■ **Records**:
(* ===== verification/Bio.v ===== *)
(** * kernel/bio.c, kernel/disk.c and the sector transfers of kernel/usb.c

    The buffer cache is the array [bcache.buf] with its doubly linked list of
    indices; [HEAD] stands for [&bcache.head].  The USB disk is a function from
    sectors to blocks behind SCSI READ(10)/WRITE(10) commands, with the
    sequence of the sectors written ([writes]) and an oracle of the commands
    that fail ([faults]: [true] for a failure, which transfers nothing; no more
    entries means no more failures).  The driver is in the polled mode in which
    [diskinit] leaves it.  [wakes] records the channels [wakeup] is called on;
    what [wakeup] does to the process table is in the process files. *)

From Stdlib Require Import ZArith Lia.
From S2P Require Import Prelude Spinlock.

Definition NBUF : nat := 10.
Definition HEAD : nat := 10.
Definition BSIZE : nat := 512.
Definition ROOTDEV : Z := 1.
Definition FS_SECTOR_OFFSET : Z := 10000.

Abbreviation block := (list Z).

(** [struct buf]; [prev] and [next] are indices. *)
Record buf := {
  b_busy : bool; b_valid : bool; b_dirty : bool; (* flags *)
  b_dev : Z; b_sector : Z; b_prev : nat; b_next : nat; b_data : block;
}.

Record bcache := {
  bc_lock : bool;
  bufs : list buf;         (* bcache.buf, then bcache.head *)
  usblock : bool;
  usb_ready : bool;        (* usb_inited and msd_found *)
  disk : Z -> block;
  writes : list (Z * block);
  faults : list bool;
  wakes : list Z;
}.

Inductive block_lock := BCACHE | USB.
#[global] Instance bcache_locks : HasLocks block_lock bcache := {
  held l s := match l with BCACHE => bc_lock s | USB => usblock s end;
  set_held l b s :=
    {| bc_lock := match l with BCACHE => b | USB => bc_lock s end; bufs := bufs s;
       usblock := match l with BCACHE => usblock s | USB => b end; usb_ready := usb_ready s;
       disk := disk s; writes := writes s; faults := faults s; wakes := wakes s |};
}.

Definition null_buf : buf :=
  {| b_busy := false; b_valid := false; b_dirty := false; b_dev := 0; b_sector := 0; b_prev := 0; b_next := 0;
     b_data := replicate BSIZE 0 |}.
Definition bufat (s : bcache) (i : nat) : buf := nth i (bufs s) null_buf.
Definition upd_bufs (f : list buf -> list buf) (s : bcache) : bcache :=
  {| bc_lock := bc_lock s; bufs := f (bufs s); usblock := usblock s; usb_ready := usb_ready s;
     disk := disk s; writes := writes s; faults := faults s; wakes := wakes s |}.
Definition upd_buf (i : nat) (f : buf -> buf) : bcache -> bcache := upd_bufs (alter f i).
Definition upd_disk (d : Z -> block) (w : list (Z * block)) (f : list bool) (s : bcache) : bcache :=
  {| bc_lock := bc_lock s; bufs := bufs s; usblock := usblock s; usb_ready := usb_ready s;
     disk := d; writes := w; faults := f; wakes := wakes s |}.

(** The channel of a buffer: its offset in [bcache.buf]. *)
Definition buf_chan (b : nat) : Z := 536 * Z.of_nat b.
Definition bwakeup (chan : Z) (s : bcache) : bcache :=
  {| bc_lock := bc_lock s; bufs := bufs s; usblock := usblock s; usb_ready := usb_ready s;
     disk := disk s; writes := writes s; faults := faults s; wakes := wakes s ++ [chan] |}.

Definition set_flags (busy valid dirty : bool) (b : buf) : buf :=
  {| b_busy := busy; b_valid := valid; b_dirty := dirty; b_dev := b_dev b; b_sector := b_sector b;
     b_prev := b_prev b; b_next := b_next b; b_data := b_data b |}.
Definition set_key (dev sector : Z) (b : buf) : buf :=
  {| b_busy := b_busy b; b_valid := b_valid b; b_dirty := b_dirty b; b_dev := dev; b_sector := sector;
     b_prev := b_prev b; b_next := b_next b; b_data := b_data b |}.
Definition set_bnext (n : nat) (b : buf) : buf :=
  {| b_busy := b_busy b; b_valid := b_valid b; b_dirty := b_dirty b; b_dev := b_dev b; b_sector := b_sector b;
     b_prev := b_prev b; b_next := n; b_data := b_data b |}.
Definition set_bprev (n : nat) (b : buf) : buf :=
  {| b_busy := b_busy b; b_valid := b_valid b; b_dirty := b_dirty b; b_dev := b_dev b; b_sector := b_sector b;
     b_prev := n; b_next := b_next b; b_data := b_data b |}.
Definition set_data (d : block) (b : buf) : buf :=
  {| b_busy := b_busy b; b_valid := b_valid b; b_dirty := b_dirty b; b_dev := b_dev b; b_sector := b_sector b;
     b_prev := b_prev b; b_next := b_next b; b_data := d |}.
Definition set_dirty (d : bool) (b : buf) : buf := set_flags (b_busy b) (b_valid b) d b.
Definition set_valid (b : buf) : buf := set_flags (b_busy b) true (b_dirty b) b.
Definition set_busy (d : bool) (b : buf) : buf := set_flags d (b_valid b) (b_dirty b) b.

(** ** The disk *)

Definition SCSI_READ_10 : Z := 0x28.
Definition SCSI_WRITE_10 : Z := 0x2A.

(** The command block the driver builds. *)
Definition scsi_cmd (op lba : Z) : list Z :=
  [op; 0; Z.land (Z.shiftr lba 24) 0xFF; Z.land (Z.shiftr lba 16) 0xFF; Z.land (Z.shiftr lba 8) 0xFF;
   Z.land lba 0xFF; 0; 0; 1; 0].
(** What the device makes of it: the logical block address of READ(10) and
    WRITE(10) is in bytes 2 to 5, big endian. *)
Definition scsi_lba (cmd : list Z) : Z :=
  nth 2 cmd 0 * 2 ^ 24 + nth 3 cmd 0 * 2 ^ 16 + nth 4 cmd 0 * 2 ^ 8 + nth 5 cmd 0.

(** The device's side of [msd_scsi_command]: the next entry of the oracle
    decides; a successful read returns the sector, a successful write stores
    it. *)
Definition msd_scsi_command (cmd : list Z) (out : block) : K bcache (option block) := fun s =>
  let f := tail (faults s) in
  match faults s with
  | true :: _ => Done None (upd_disk (disk s) (writes s) f s)
  | _ =>
      let lba := scsi_lba cmd in
      if nth 0 cmd 0 =? SCSI_WRITE_10 then
        Done (Some []) (upd_disk (fun x => if x =? lba then out else disk s x) (writes s ++ [(lba, out)]) f s)
      else Done (Some (disk s lba)) (upd_disk (disk s) (writes s) f s)
  end.

(** The retry loops of [usb_read_sector] and [usb_write_sector]. *)
Fixpoint scsi_retry (n : nat) (cmd : list Z) (out : block) : K bcache (option block) :=
  match n with
  | O => kret None
  | S n' =>
      r <- msd_scsi_command cmd out ;;
      match r with Some d => kret (Some d) | None => scsi_retry n' cmd out end
  end.
Definition usb_read_sector (lba : Z) : K bcache (option block) := scsi_retry 10 (scsi_cmd SCSI_READ_10 lba) [].
Definition usb_write_sector (lba : Z) (d : block) : K bcache (option block) :=
  scsi_retry 10 (scsi_cmd SCSI_WRITE_10 lba) d.

(** [usb_rw]: a failed transfer is tried once more after
    [usb_try_recover_disk], which runs without the lock; then the error is
    dropped. *)
Definition usb_again (m : K bcache (option block)) : K bcache (option block) :=
  r <- m ;;
  match r with
  | Some _ => kret r
  | None => release USB ;; acquire USB ;; m
  end.
Definition usb_rw (b : nat) : K bcache unit :=
  acquire USB ;;
  s <- kget ;;
  if negb (usb_ready s) then release USB ;; panic "usb_rw: not init"
  else
    let bf := bufat s b in
    let sector := if b_dev bf =? ROOTDEV then b_sector bf +u FS_SECTOR_OFFSET else b_sector bf in
    if b_dirty bf then
      r <- usb_again (usb_write_sector sector (b_data bf)) ;;
      match r with
      | None => release USB
      | Some _ =>
          kmodify (upd_buf b (set_dirty false)) ;;
          kmodify (upd_buf b set_valid) ;;
          release USB
      end
    else
      r <- usb_again (usb_read_sector sector) ;;
      match r with
      | None => release USB
      | Some d =>
          kmodify (upd_buf b (set_data d)) ;;
          kmodify (upd_buf b set_valid) ;;
          release USB
      end.

Definition diskrw (b : nat) : K bcache unit :=
  s <- kget ;;
  let bf := bufat s b in
  if negb (b_busy bf) then panic "diskrw: buf not busy"
  else if b_valid bf && negb (b_dirty bf) then panic "diskrw: nothing to do"
  else if negb (b_dev bf =? 0) && negb (b_dev bf =? ROOTDEV) then panic "diskrw: invalid device"
  else usb_rw b.

(** ** The cache *)

(** One turn of the loop of [binit]. *)
Definition binit_one (s : bcache) (b : nat) : bcache :=
  let s := upd_buf b (set_bnext (b_next (bufat s HEAD))) s in
  let s := upd_buf b (set_bprev HEAD) s in
  let s := upd_buf b (fun x => set_key (u32 (-1)) (b_sector x) x) s in
  let s := upd_buf (b_next (bufat s HEAD)) (set_bprev b) s in
  upd_buf HEAD (set_bnext b) s.
Definition binit (s : bcache) : bcache :=
  let s := set_held BCACHE false s in
  let s := upd_buf HEAD (set_bprev HEAD) s in
  let s := upd_buf HEAD (set_bnext HEAD) s in
  foldl binit_one s (seq 0 NBUF).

■ **Work instruction**:
Please go through the data and copy each line containing the word "BSIZE".

■ **Answer box**:
Definition BSIZE : nat := 512.
     b_data := replicate BSIZE 0 |}.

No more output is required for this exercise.